- Leader: Michael Lerner
- Dates active: January 19, 1970–1971
- Group: Seattle Seven
- Active regions: Seattle
- Ideology: Anti-authoritarian socialism Anti-war Marxism–Leninism ^{[citation needed]}
- Size: ~15 militants
- Wars: the Opposition to United States involvement in the Vietnam War

= Seattle Liberation Front =

Anti-Vietnam War movement, 1970 to 1971

The Seattle Liberation Front, or SLF, was a radical anti-Vietnam War movement, based in Seattle, Washington, in the United States. The group, founded by the University of Washington visiting philosophy professor and political activist Michael Lerner, carried out its protest activities from 1970 to 1971.
The most famous members of the SLF were the "Seattle Seven," who were charged with "conspiracy to incite a riot" in the wake of a violent protest at a courthouse. The members of the Seattle Seven were Lerner, Michael Abeles, Jeff Dowd, Joe Kelly, Susan Stern, Roger Lippman and Charles Marshall III.

==Formation==
After the nationwide organization Students for a Democratic Society (SDS) disintegrated in 1969, Michael Lerner, an instructor newly arrived in Seattle from Berkeley, California, felt compelled to start up his own local group. He kick-started his efforts by inviting Jerry Rubin, a notable counterculture figure, to speak on the University of Washington campus on January 17, 1970 – two days later, the SLF was formed, largely composed of students and radicals coming out of organizations (like the SDS) that had recently disbanded. The exact impetus for Lerner seeking a new organization is somewhat vague. The founding of SLF came less than a month after SDS Weatherman, which had staged violent street demonstrations during the latter half of 1969, announced that it was going underground to adopt a strategy of random acts of bombing, arson, and other sabotage. It has not been explained whether or not Lerner was seeking a new organization prior to Weatherman's underground turn. One of the SLF's first actions was to hold a demonstration in support of the Chicago Seven, a group of radicals charged with inciting riots at the 1968 Democratic National Convention.

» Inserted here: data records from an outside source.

Lemma fill_shape_paints `{PS : PixelWriterSpec W} pos shape h (w : W) :
  let size := mkVec (get_width shape) (get_height shape) in
  on_device w pos size ->
  (forall x y, 0 <= x < get_width shape -> 0 <= y < get_height shape ->
     get_pixel shape x y = Ret (h x y) /\ valid_color (W := W) (h x y)) ->
  exists w', fill_shape pos shape w = Ret w' /\
    paints w w' (fill_with (in_rect pos size) (fun x y => h (x - vx pos) (y - vy pos))).
Proof.
  intros size (Hsx & Hsy & Hpx & Hpy & Hx & Hy & Harea) Hget. subst size. simpl in *.
  unfold fill_shape. set (f := fun x y => h (x - vx pos) (y - vy pos)).
  apply (paints_for (fun k => fill_with (in_rect pos (mkVec (get_width shape) k)) f)
    (fun k => fill_with (in_rect (mkVec (vx pos) (vy pos + k)) (mkVec (get_width shape) 1)) f));
    [lia| |solve_paint|solve_paint|done].
  intros s y Hyr Hs.
  apply (paints_for
    (fun k => fill_with (in_rect (mkVec (vx pos) (vy pos + y)) (mkVec k 1)) f)
    (fun k => point (vx pos + k) (vy pos + y) (h k y)));
    [lia| |solve_paint| |done].
  - intros s0 x Hxr Hs0. rewrite !add_w_Ret by lia. cbn [mbind outcome_bind].
    destruct (Hget x y) as [-> Hv]; [done..|]. cbn [mbind outcome_bind].
    apply paints_write; [|done]. apply Hs0, Hs, Harea. split; simpl; lia.
  - intros k x' y' Hk. unfold fill_with, point, over, in_rect. simpl.
    repeat case_decide; try done; try (exfalso; lia).
    destruct_and!. subst. unfold f. do 2 f_equal; lia.
Qed.

(** What every write keeps, the drawing keeps. *)
Section keeps.
Context `{PW : PixelWriter W} (P : W -> Prop).
Context (Hwrite : forall w x y c w', P w -> write w x y c = Ret w' -> P w').

Lemma fill_rect_keeps pos size c w w' : P w -> fill_rect pos size c w = Ret w' -> P w'.
Proof.
  intros Hw H. unfold fill_rect in H. apply bind_Ret_inv in H as (ye & _ & H). revert Hw H.
  apply for_range_Ret. intros y s s' Hs H. apply bind_Ret_inv in H as (xe & _ & H). revert Hs H.
  apply for_range_Ret. intros x s0 s0' Hs0 H. by eapply Hwrite.
Qed.

Lemma draw_rect_outline_keeps pos size c w w' :
  P w -> draw_rect_outline pos size c w = Ret w' -> P w'.
Proof.
  intros Hw H. unfold draw_rect_outline in H. apply bind_Ret_inv in H as (xe & _ & H).
  apply bind_Ret_inv in H as (w1 & Hw1 & H). apply bind_Ret_inv in H as (ye & _ & H).
  assert (P w1) as HP1; [revert Hw Hw1|revert HP1 H]; apply for_range_Ret;
    intros i s s' Hs Hr; apply bind_Ret_inv in Hr as (s1 & Hs1 & Hr);
    apply bind_Ret_inv in Hr as (a & _ & Hr); apply bind_Ret_inv in Hr as (b & _ & Hr);
    (eapply Hwrite; [|exact Hr]); by eapply Hwrite.
Qed.

Lemma render_board_keeps board pos size c w w' :
  P w -> render_board board pos size c w = Ret w' -> P w'.
Proof.
  unfold render_board. apply for_range_Ret. intros y s s'. apply for_range_Ret.
  intros x s0 s0' Hs0 H. unfold render_cell in H.
  do 8 (apply bind_Ret_inv in H as (? & _ & H)). apply bind_Ret_inv in H as (s1 & H1 & H).
  eapply draw_rect_outline_keeps; [|exact H]. by eapply fill_rect_keeps.
Qed.
End keeps.
Lemma remove_first_filter id st : NoDup st -> remove_first id st = filter (fun i => i <> id) st.
Proof.
  induction 1 as [|i st Hi Hnd IH]; simpl; [done|]. rewrite filter_cons.
  destruct (decide (i = id)) as [->|Hne].
  - rewrite decide_False by (by intros []). symmetry. clear IH. revert Hi.
    induction st as [|j st IHst]; intros Hi; [done|]. rewrite filter_cons, decide_True.
    + f_equal. apply IHst; [by inversion Hnd|]. intros ?. apply Hi. by right.
    + intros ->. apply Hi. by left.
  - rewrite decide_True by done. by rewrite IH.
Qed.

Record lm_wf (self : LayerManager) : Prop := {
  lmw_nodup : NoDup (layer_stack self);
  lmw_known : forall id, id ∈ layer_stack self -> is_Some (layers self !! id);
  lmw_windows : map_Forall (fun id w => id < latest_unused_id self /\ window_wf w) (layers self);
  lmw_counter : latest_unused_id self <= uninitialized_id /\ 0 <= latest_unused_id self;
}.

Lemma lm_wf_new fb : lm_wf (layer_manager_new fb).
Proof.
  split; simpl; [constructor|by intros id ?%not_elem_of_nil|apply map_Forall_empty|].
  unfold uninitialized_id. lia.
Qed.

(** A layer is replaced by one that is well formed, too. *)
Lemma lm_wf_update self id w w' : lm_wf self -> layers self !! id = Some w ->
  (window_wf w -> window_wf w') -> lm_wf (set_layers self (<[id := w']> (layers self))).
Proof.
  intros [Hnd Hk Hw Hc] Hid Hww'. split; simpl; [done| | |done].
  - intros i Hi. destruct (decide (i = id)) as [->|Hne]; simplify_map_eq; eauto.
  - destruct (Hw _ _ Hid) as [Hlt Hwf]. apply map_Forall_insert_2; [auto|done].
Qed.

Lemma lm_wf_new_layer self w self' id : window_wf w -> lm_wf self ->
  new_layer self w = Ret (self', id) ->
  lm_wf self' /\ id = latest_unused_id self /\ layers self !! id = None /\
  layer_stack self' = id :: layer_stack self /\ layers self' = <[id := w]> (layers self).
Proof.
  intros Hw [Hnd Hk Hws Hc] Hnew. unfold new_layer in Hnew.
  apply bind_Ret_inv in Hnew as (u & Hlt%assert_Ret_inv%Z.ltb_lt & Hnew). injection Hnew as <- <-.
  assert (Hnone : layers self !! latest_unused_id self = None).
  { apply eq_None_not_Some. intros [w' Hw']. destruct (Hws _ _ Hw'). lia. }
  split_and!; try done. unfold uninitialized_id in *.
  assert (Hmod : (latest_unused_id self + 1) mod 2 ^ 64 = latest_unused_id self + 1)
    by (apply Z.mod_small; lia).
  split; simpl; rewrite ?Hmod.
  - constructor; [|done]. intros Hin. destruct (Hk _ Hin). congruence.
  - intros i [->|Hi]%elem_of_cons; [by rewrite lookup_insert_eq; eauto|].
    rewrite lookup_insert_ne; [by auto|]. intros <-. destruct (Hk _ Hi). congruence.
  - apply map_Forall_insert_2; [split; [lia|done]|].
    intros i w' Hi. destruct (Hws _ _ Hi). split; [lia|done].
  - unfold uninitialized_id. lia.
Qed.
(** The documented behaviour of the calls while the firmware runs.  [ram] is the memory that its maps
    describe, [heap] the part of it that buffers come from, [desc_size] the size of a descriptor in its
    maps, and [map_bytes] the most that a map takes, at most 1024 more than it is said to take. *)
Class FirmwareLaws (FW : Type) `{Firmware FW} (view : FW -> View) (ram heap : Z -> Prop)
    (desc_size map_bytes : Z) := {
  law_output fw : exists h fw', fw_find_output fw = (Some h, fw') /\ view fw' = view fw;
  law_open_output h fw : exists fw', fw_open_output h fw = (true, fw') /\ view fw' = view fw;
  law_reset_output b fw : exists fw', fw_reset_output b fw = (true, fw') /\ view fw' = view fw;
  law_map_size fw : exists n fw', fw_map_size fw = (n, fw') /\ 0 <= n < 2 ^ 32 /\
    map_bytes <= n + 1024 /\ view fw' = view fw;
  law_alloc n fw : 0 <= n < 2 ^ 33 -> (0 < v_room (view fw))%nat ->
    exists a fw', fw_alloc n fw = (Some a, fw') /\ view fw' = with_buffer (a, n) (view fw) /\
      0 <= a /\ a + n < 2 ^ 64 /\ forall x, in_region (a, n) x -> heap x /\ unclaimed (view fw) x;
  law_memory_map n fw : map_bytes <= n ->
    exists l fw', fw_memory_map n fw = (Some l, fw') /\ view fw' = view fw /\
      forall a, ram a -> exists d, descriptor_at l a = Ret d;
  law_file_system fw : exists fw', fw_file_system fw = (true, fw') /\ view fw' = view fw;
  law_open_volume fw : exists fw', fw_open_volume fw = (true, fw') /\ view fw' = view fw;
  law_read_entry n fw info l : v_root (view fw) = info :: l ->
    exists fw', fw_read_entry n fw = (Some (Some info), fw') /\ view fw' = with_root l (view fw);
  law_open_file name bytes fw : v_files (view fw) !! name = Some bytes ->
    exists fw', fw_open_file name fw = (true, fw') /\ view fw' = with_open bytes (view fw);
  law_read_file n bytes fw : v_open (view fw) = Some bytes -> Z.of_nat (length bytes) <= n ->
    exists fw', fw_read_file n fw = (Some bytes, fw') /\ view fw' = view fw;
  law_allocate_pages lo pages m fw : 0 < pages ->
    (forall x, in_region (lo, pages * 0x1000) x -> ram x /\ unclaimed (view fw) x) ->
    exists m' fw', fw_allocate_pages lo pages m fw = (Ok lo, m', fw') /\
      view fw' = with_claim (lo, pages * 0x1000) (view fw) /\
      forall x, ~ in_region (lo, pages * 0x1000) x -> m' x = m x;
  law_gop_handles fw : exists fw', fw_gop_handles fw = (Some (v_gops (view fw)).*1, fw') /\ view fw' = view fw;
  law_open_gop h mode fw : (h, mode) ∈ v_gops (view fw) ->
    exists fw', fw_open_gop h fw = (Some mode, fw') /\ view fw' = view fw;
  law_desc_size : DESCRIPTOR_SIZE <= desc_size;
  law_exit n fw : map_bytes <= n ->
    exists l fw', fw_exit n fw = (Some l, fw') /\ Forall descriptor_ok l /\ regions_fit l /\
      desc_size * Z.of_nat (length l) <= n /\
      forall d r a, d ∈ l -> usable d = true -> r ∈ v_claims (view fw) -> in_region r a ->
        ~ in_region (md_phys_start d, md_page_count d * 4096) a;
}.

Section loading.
Context `{FL : FirmwareLaws FW view ram heap desc_size map_bytes} (parse : list Z -> option Elf).

Lemma reset_text_output_Ret fw : exists fw', reset_text_output fw = Ret fw' /\ view fw' = view fw.
Proof.
  unfold reset_text_output, or_panic, must. destruct (law_output fw) as (h & fw1 & -> & H1). simpl.
  destruct (law_open_output h fw1) as (fw2 & -> & H2). simpl.
  destruct (law_reset_output true fw2) as (fw3 & -> & H3). simpl. exists fw3. split; [done|congruence].
Qed.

==Affiliation with Weather Underground==
The relationship between the Weather Underground and the Seattle Liberation Front remains somewhat ambiguous. Both groups shared many of the same political viewpoints, where they participated in protests and demonstrations, and there was overlap in membership. The violent, confrontational style of protest at events sponsored by SLF was identical with that of the SDS Weatherman faction before the latter went underground at the end of 1969. There were no official ties between the Seattle Liberation Front and the Weather Underground. Chip Marshall was one of the leading members of the Seattle Liberation Front. In an interview with Time magazine in 1980, Marshall commented on the takeover of the SDS by Weatherman, a violent radical left faction. He said Weatherman had established cultural standards to which members were to adhere. Marshall did not agree with destroying monogamy, cutting family ties, and devaluing personal relationships. SLF founder Michael Lerner was never known to be affiliated with the Weather Underground or to endorse its strategy of bombing and arson.

== Sabot (newspaper) ==
Sabot was a brief-lived underground newspaper published by the Seattle Liberation Front from September 11, 1970 to January 13, 1971. Sixteen weekly issues were published in all. The paper was started as a replacement for the Seattle Helix which had published its last issue in June 1970. As with its predecessor, Sabot was from the beginning torn by political dissension within the radical political collective, centering on an internal struggle with feminists over issues of male chauvinism and editorial control and direction. After a few months the divided staff was no longer able to get an issue out and the newspaper quit publishing.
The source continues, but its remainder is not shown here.